Both these views and beliefs avoid considering the dynamic nature of the business world, and attempt to resolve problems by seeking certainty in complex times.

Massey Business School leadership researcher Dr Ralph Bathurst.


Problems are not the problem

We need to find forms of leadership that are open and that facilitate the accurate and timely flow of information. This form of leadership recognises that problems are not the problem. Rather, problems are the source of life and energy for organisations.

The facing of formerly unrecognised ‘wicked’ problems calls for leadership; and it was at this crossroads where Fletcher Building failed. It failed because it relied on outmoded leadership practices.

The old view is that the leader ought to have a grasp on all the issues and, with superior insights, be able to guide the enterprise through its troubled waters.

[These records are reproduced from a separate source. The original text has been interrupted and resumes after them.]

(* ===== verification/ConfigProof.v ===== *)
(** * What validation guarantees

    The limits of a valid configuration, the defaults, and sizes. *)

From S2P Require Import Prelude GoTime GoLib GoNet Executor Config.

Module ConfigProof.
Import Conf.

Section validate.
Context `{Unicode}.

Lemma Validate_limits c :
  Validate c = None ->
  0 < MaxConnections c /\ 0 < MaxRequestBytes c /\ 0 < MaxResponseBytes c /\ 0 < ReadTimeout c /\
  0 < WriteTimeout c /\ 0 <= MaxMemoryBytes c.
Proof.
  unfold Validate. destruct (checkHost c); [done|]. destruct (checkPort c); [done|].
  destruct (checkLimits c) eqn:Hl; [done|]. intros _. revert Hl. unfold checkLimits.
  destruct (Z.leb_spec (MaxConnections c) 0); [done|]. destruct (Z.leb_spec (MaxRequestBytes c) 0); [done|].
  destruct (Z.leb_spec (MaxResponseBytes c) 0); [done|]. destruct (Z.leb_spec (ReadTimeout c) 0); [done|].
  destruct (Z.leb_spec (WriteTimeout c) 0); [done|]. destruct (Z.ltb_spec (MaxMemoryBytes c) 0); [done|].
  intros _. lia.
Qed.

Lemma WithDefaults_idem c : WithDefaults (WithDefaults c) = WithDefaults c.
Proof.
  assert (Hz : forall d n, d <> 0 -> (if (if n =? 0 then d else n) =? 0 then d else (if n =? 0 then d else n)) =
                          (if n =? 0 then d else n)).
  { intros d n Hd. destruct (n =? 0) eqn:Hn; [by rewrite -> (proj2 (Z.eqb_neq _ _))|by rw Hn]. }
  assert (Ht : forall (d t : gostring) (x : bool), d <> [] ->
            (if bool_decide ((if bool_decide (t = []) && x then d else t) = []) && x then d
             else if bool_decide (t = []) && x then d else t) = (if bool_decide (t = []) && x then d else t)).
  { intros d t x Hd. destruct (bool_decide (t = []) && x) eqn:Hb; [by rewrite -> bool_decide_eq_false_2|by rw Hb]. }
  assert (Hs : forall d t : gostring, d <> [] ->
            (if bool_decide ((if bool_decide (t = []) then d else t) = []) then d
             else if bool_decide (t = []) then d else t) = (if bool_decide (t = []) then d else t)).
  { intros d t Hd. specialize (Ht d t true Hd). by rw !andb_true_r in Ht. }
  unfold WithDefaults. cbn [MaxConnections MaxRequestBytes MaxResponseBytes ReadTimeout WriteTimeout AOFPath AOFEnabled
    AOFSyncPolicy MaxMemoryPolicy Host Port MaxMemoryBytes]. by rewrite -> !Hz, Ht, !Hs.
Qed.

(** Filling in defaults keeps a valid configuration valid, and its limits. *)
Lemma Validate_defaults c :
  Validate c = None -> Validate (WithDefaults c) = None /\
  MaxConnections (WithDefaults c) = MaxConnections c /\ MaxRequestBytes (WithDefaults c) = MaxRequestBytes c /\
  MaxResponseBytes (WithDefaults c) = MaxResponseBytes c /\ ReadTimeout (WithDefaults c) = ReadTimeout c /\
  WriteTimeout (WithDefaults c) = WriteTimeout c.
Proof.
  intros Hv. destruct (Validate_limits c Hv) as (H1 & H2 & H3 & H4 & H5 & H6).
  assert (E : forall n d, 0 < n -> (if n =? 0 then d else n) = n) by (intros n d Hn; by rewrite -> (proj2 (Z.eqb_neq _ _)) by lia).
  split; [|cbn; by rewrite -> !E].
  revert Hv. unfold Validate. change (checkHost (WithDefaults c)) with (checkHost c).
  change (checkPort (WithDefaults c)) with (checkPort c).
  assert (checkLimits (WithDefaults c) = checkLimits c) as ->.
  { unfold checkLimits, WithDefaults. cbn [MaxConnections MaxRequestBytes MaxResponseBytes ReadTimeout WriteTimeout MaxMemoryBytes].
    by rewrite -> !E. }
  destruct (checkHost c); [done|]. destruct (checkPort c); [done|]. destruct (checkLimits c); [done|].
  unfold checkPolicies, WithDefaults. cbn [MaxMemoryPolicy AOFEnabled AOFPath AOFSyncPolicy].
  destruct (decide (MaxMemoryPolicy c = [])) as [->|Hp]; [done|]. rewrite -> (bool_decide_eq_false_2 (MaxMemoryPolicy c = [])) by done.
  destruct (negb _); [done|]. destruct (AOFEnabled c); [|done]. rw andb_true_r.
  destruct (decide (AOFPath c = [])) as [->|Ha]; [done|]. rewrite -> (bool_decide_eq_false_2 (AOFPath c = [])) by done.
  destruct (bool_decide (_ = [])); [done|].
  destruct (decide (AOFSyncPolicy c = [])) as [->|Hy]; [done|]. by rewrite -> (bool_decide_eq_false_2 (AOFSyncPolicy c = [])) by done.
Qed.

The new view is that no one person, or even the senior team and governance board, has sufficient information at their fingertips to be able to make appropriate decisions.

Norris, with his background in financial management, diagnosed the situation as being overly complex, saying that “often a boom is worse than a bust in many respects because it does put a lot of stress on supply of services, sub-trades, product and the like. And as we know, cost increases come when demand exceeds supply”. 

We need new modes of leadership

But Fletcher Building did not need leadership until it was faced with exactly this building boom.

Rather than seeing the boom time as a leadership challenge to be relished and embraced, they panicked. In the face of multiple subcontracting arrangements to meet building targets, the same management practices that had served them well in the past became a mill stone, stifling their ability to act freely. Starved of information, the company lost its way.

This situation, however, ought not to signal failure. This is the time for leadership, where a man of Norris’s undoubted abilities and experience could bring together teams throughout the company and set them free to explore the problems from all aspects.

Wicked problems call for leadership. But not the strong and decisive kind of the past. It is a leadership that persistently questions everything and everyone throughout the enterprise. It is a kind of leadership that rejects single and simple solutions to complex problems and calls for all members to seek for solutions not yet known, in a spirit of open and curious inquiry. 

Problems at a company should not automatically lead to resignation and retreat. Instead, it should be a time for leaders, who know the company best, to lead creative problem-solving by all stakeholders to ensure the organisation survives and, eventually, begins to grow dynamically once more.

Dr Ralph Bathurst is a senior lecturer with Massey University’s School of Management. He is also the academic coordinator for Massey’s Master of Advanced Leadership programme.